#### Your task:
From first line to last, retype the data exactly.
___ Provided records ___
(** [enqueue(requests.get)] and [enqueue(Job(func=requests.get))] both give
    [args=()] and [kwargs={}]. *)
Lemma enqueue_defaults_args_witness :
  (exists r w',
     EnqueueSpec_enqueue demo_call demo_str demo_send demo_spec
       demo_func [] [] demo_world = (Ok r, w') /\
     Job.args r = PTuple [] /\ Job.kwargs r = PDict []) /\
  (exists r w',
     EnqueueSpec_enqueue demo_call demo_str demo_send demo_spec
       (PJob demo_job_plain) [] [] demo_world = (Ok r, w') /\
     Job.args r = PTuple [] /\ Job.kwargs r = PDict []).
Proof.
  split.
  - destruct (enqueue_defaults_args demo_call demo_str demo_send demo_spec
                demo_func [] [] demo_world) as [Hfields Hreturns].
    destruct Hreturns as (r & w' & Hrun); [demo_setting..|].
    exists r, w'. split; [exact Hrun|].
    destruct (Hfields r w' Hrun) as (Hraw & _).
    by apply Hraw.
  - destruct (enqueue_defaults_args demo_call demo_str demo_send demo_spec
                (PJob demo_job_plain) [] [] demo_world) as [Hfields Hreturns].
    destruct Hreturns as (r & w' & Hrun); [demo_setting..|].
    exists r, w'. split; [exact Hrun|].
    destruct (Hfields r w' Hrun) as (_ & Hjob & _).
    destruct (Hjob demo_job_plain eq_refl) as [Hargs Hkwargs].
    split; [by apply Hargs | by apply Hkwargs].
Defined.

(** [enqueue(Job(func=requests.get, args=['url'], kwargs={'allow': 1}), 7, x=2)]
    runs as [enqueue] of the job alone does, and returns the args and
    kwargs of the record. *)
Lemma enqueue_job_ignores_arguments_witness :
  EnqueueSpec_enqueue demo_call demo_str demo_send demo_spec
    (PJob demo_job_args) [PInt 7] [("x", PInt 2)] demo_world =
  EnqueueSpec_enqueue demo_call demo_str demo_send demo_spec
    (PJob demo_job_args) [] [] demo_world /\
  Queue_enqueue demo_call demo_str demo_send demo_queue
    (PJob demo_job_args) [PInt 7] [("x", PInt 2)] demo_world =
  Queue_enqueue demo_call demo_str demo_send demo_queue
    (PJob demo_job_args) [] [] demo_world /\
  exists r w',
    EnqueueSpec_enqueue demo_call demo_str demo_send demo_spec
      (PJob demo_job_args) [PInt 7] [("x", PInt 2)] demo_world
      = (Ok r, w') /\
    Job.args r = PList [PStr "url"] /\
    Job.kwargs r = PDict [(PStr "allow", PInt 1)].
Proof.
  destruct (enqueue_job_ignores_arguments demo_call demo_str demo_send
              demo_spec demo_queue demo_job_args
              [PInt 7] [("x", PInt 2)] [] [] demo_world)
    as (Hsame & Hqueue & Hrec & Hreturns).
  split; [exact Hsame|]. split; [by apply Hqueue|].
  destruct Hreturns as (r & w' & Hrun); [demo_setting..|].
  exists r, w'. split; [exact Hrun|].
  destruct (Hrec r w' Hrun) as ((Hargs & _) & (Hkwargs & _)).
  split; [by apply Hargs | by apply Hkwargs].
Defined.

(** On [Queue(topic='t', producer=producer, timeout=10)]: a raw callable
    gets a fresh id; [Job(id='7', func=requests.get)] keeps its id;
    [Job(func=requests.get)] gets a fresh id. *)
Lemma enqueue_populates_identity_witness :
  (exists r w',
     EnqueueSpec_enqueue demo_call demo_str demo_send
       (Queue._default_enqueue_spec demo_queue) demo_func
       [PInt 1] [("x", PInt 2)] demo_world = (Ok r, w') /\
     Job.id r = PStr "0123456789ab4def8123456789abcdef" /\
     entropy_draws w' = 1%nat /\
     (exists n, Job.timestamp r = PInt n) /\
     (exists t, Job.topic r = PStr t /\ PStr "t" = PStr t)) /\
  (exists r w',
     EnqueueSpec_enqueue demo_call demo_str demo_send
       (Queue._default_enqueue_spec demo_queue) (PJob demo_job_with_id)
       [] [] demo_world = (Ok r, w') /\
     Job.id r = PStr "7") /\
  (exists r w',
     EnqueueSpec_enqueue demo_call demo_str demo_send
       (Queue._default_enqueue_spec demo_queue) (PJob demo_job_plain)
       [] [] demo_world = (Ok r, w') /\
     Job.id r = PStr "0123456789ab4def8123456789abcdef").
Proof.
  split; [|split].
  - destruct (enqueue_populates_identity demo_call demo_str demo_send
                (Queue._default_enqueue_spec demo_queue)
                demo_func [PInt 1] [("x", PInt 2)] demo_world)
      as [Hfields Hreturns].
    destruct Hreturns as (r & w' & Hrun); [demo_setting..|].
    exists r, w'. split; [exact Hrun|].
    destruct (Hfields r w' Hrun) as (_ & _ & Hfresh & Hts & _ & _ & Htopic).
    destruct Hfresh as (Hid & _ & _ & Hdraw); [by left|].
    split; [exact Hid|]. split; [exact Hdraw|]. split; [exact Hts|].
    eapply Htopic; [exact demo_queue_init | by left].
  - destruct (enqueue_populates_identity demo_call demo_str demo_send
                (Queue._default_enqueue_spec demo_queue)
                (PJob demo_job_with_id) [] [] demo_world)
      as [Hfields Hreturns].
    destruct Hreturns as (r & w' & Hrun); [demo_setting..|].
    exists r, w'. split; [exact Hrun|].
    destruct (Hfields r w' Hrun) as (_ & Hkept & _).
    by apply (Hkept demo_job_with_id).
  - destruct (enqueue_populates_identity demo_call demo_str demo_send
                (Queue._default_enqueue_spec demo_queue)
                (PJob demo_job_plain) [] [] demo_world)
      as [Hfields Hreturns].
    destruct Hreturns as (r & w' & Hrun); [demo_setting..|].
    exists r, w'. split; [exact Hrun|].
    destruct (Hfields r w' Hrun) as (_ & _ & Hfresh & _).
    destruct Hfresh as (Hid & _); [right; by exists demo_job_plain|].
    exact Hid.
Defined.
___
#### Expected output:
(** [enqueue(requests.get)] and [enqueue(Job(func=requests.get))] both give
    [args=()] and [kwargs={}]. *)
Lemma enqueue_defaults_args_witness :
  (exists r w',
     EnqueueSpec_enqueue demo_call demo_str demo_send demo_spec
       demo_func [] [] demo_world = (Ok r, w') /\
     Job.args r = PTuple [] /\ Job.kwargs r = PDict []) /\
  (exists r w',
     EnqueueSpec_enqueue demo_call demo_str demo_send demo_spec
       (PJob demo_job_plain) [] [] demo_world = (Ok r, w') /\
     Job.args r = PTuple [] /\ Job.kwargs r = PDict []).
Proof.
  split.
  - destruct (enqueue_defaults_args demo_call demo_str demo_send demo_spec
                demo_func [] [] demo_world) as [Hfields Hreturns].
    destruct Hreturns as (r & w' & Hrun); [demo_setting..|].
    exists r, w'. split; [exact Hrun|].
    destruct (Hfields r w' Hrun) as (Hraw & _).
    by apply Hraw.
  - destruct (enqueue_defaults_args demo_call demo_str demo_send demo_spec
                (PJob demo_job_plain) [] [] demo_world) as [Hfields Hreturns].
    destruct Hreturns as (r & w' & Hrun); [demo_setting..|].
    exists r, w'. split; [exact Hrun|].
    destruct (Hfields r w' Hrun) as (_ & Hjob & _).
    destruct (Hjob demo_job_plain eq_refl) as [Hargs Hkwargs].
    split; [by apply Hargs | by apply Hkwargs].
Defined.

(** [enqueue(Job(func=requests.get, args=['url'], kwargs={'allow': 1}), 7, x=2)]
    runs as [enqueue] of the job alone does, and returns the args and
    kwargs of the record. *)
Lemma enqueue_job_ignores_arguments_witness :
  EnqueueSpec_enqueue demo_call demo_str demo_send demo_spec
    (PJob demo_job_args) [PInt 7] [("x", PInt 2)] demo_world =
  EnqueueSpec_enqueue demo_call demo_str demo_send demo_spec
    (PJob demo_job_args) [] [] demo_world /\
  Queue_enqueue demo_call demo_str demo_send demo_queue
    (PJob demo_job_args) [PInt 7] [("x", PInt 2)] demo_world =
  Queue_enqueue demo_call demo_str demo_send demo_queue
    (PJob demo_job_args) [] [] demo_world /\
  exists r w',
    EnqueueSpec_enqueue demo_call demo_str demo_send demo_spec
      (PJob demo_job_args) [PInt 7] [("x", PInt 2)] demo_world
      = (Ok r, w') /\
    Job.args r = PList [PStr "url"] /\
    Job.kwargs r = PDict [(PStr "allow", PInt 1)].
Proof.
  destruct (enqueue_job_ignores_arguments demo_call demo_str demo_send
              demo_spec demo_queue demo_job_args
              [PInt 7] [("x", PInt 2)] [] [] demo_world)
    as (Hsame & Hqueue & Hrec & Hreturns).
  split; [exact Hsame|]. split; [by apply Hqueue|].
  destruct Hreturns as (r & w' & Hrun); [demo_setting..|].
  exists r, w'. split; [exact Hrun|].
  destruct (Hrec r w' Hrun) as ((Hargs & _) & (Hkwargs & _)).
  split; [by apply Hargs | by apply Hkwargs].
Defined.

(** On [Queue(topic='t', producer=producer, timeout=10)]: a raw callable
    gets a fresh id; [Job(id='7', func=requests.get)] keeps its id;
    [Job(func=requests.get)] gets a fresh id. *)
Lemma enqueue_populates_identity_witness :
  (exists r w',
     EnqueueSpec_enqueue demo_call demo_str demo_send
       (Queue._default_enqueue_spec demo_queue) demo_func
       [PInt 1] [("x", PInt 2)] demo_world = (Ok r, w') /\
     Job.id r = PStr "0123456789ab4def8123456789abcdef" /\
     entropy_draws w' = 1%nat /\
     (exists n, Job.timestamp r = PInt n) /\
     (exists t, Job.topic r = PStr t /\ PStr "t" = PStr t)) /\
  (exists r w',
     EnqueueSpec_enqueue demo_call demo_str demo_send
       (Queue._default_enqueue_spec demo_queue) (PJob demo_job_with_id)
       [] [] demo_world = (Ok r, w') /\
     Job.id r = PStr "7") /\
  (exists r w',
     EnqueueSpec_enqueue demo_call demo_str demo_send
       (Queue._default_enqueue_spec demo_queue) (PJob demo_job_plain)
       [] [] demo_world = (Ok r, w') /\
     Job.id r = PStr "0123456789ab4def8123456789abcdef").
Proof.
  split; [|split].
  - destruct (enqueue_populates_identity demo_call demo_str demo_send
                (Queue._default_enqueue_spec demo_queue)
                demo_func [PInt 1] [("x", PInt 2)] demo_world)
      as [Hfields Hreturns].
    destruct Hreturns as (r & w' & Hrun); [demo_setting..|].
    exists r, w'. split; [exact Hrun|].
    destruct (Hfields r w' Hrun) as (_ & _ & Hfresh & Hts & _ & _ & Htopic).
    destruct Hfresh as (Hid & _ & _ & Hdraw); [by left|].
    split; [exact Hid|]. split; [exact Hdraw|]. split; [exact Hts|].
    eapply Htopic; [exact demo_queue_init | by left].
  - destruct (enqueue_populates_identity demo_call demo_str demo_send
                (Queue._default_enqueue_spec demo_queue)
                (PJob demo_job_with_id) [] [] demo_world)
      as [Hfields Hreturns].
    destruct Hreturns as (r & w' & Hrun); [demo_setting..|].
    exists r, w'. split; [exact Hrun|].
    destruct (Hfields r w' Hrun) as (_ & Hkept & _).
    by apply (Hkept demo_job_with_id).
  - destruct (enqueue_populates_identity demo_call demo_str demo_send
                (Queue._default_enqueue_spec demo_queue)
                (PJob demo_job_plain) [] [] demo_world)
      as [Hfields Hreturns].
    destruct Hreturns as (r & w' & Hrun); [demo_setting..|].
    exists r, w'. split; [exact Hrun|].
    destruct (Hfields r w' Hrun) as (_ & _ & Hfresh & _).
    destruct Hfresh as (Hid & _); [right; by exists demo_job_plain|].
    exact Hid.
Defined.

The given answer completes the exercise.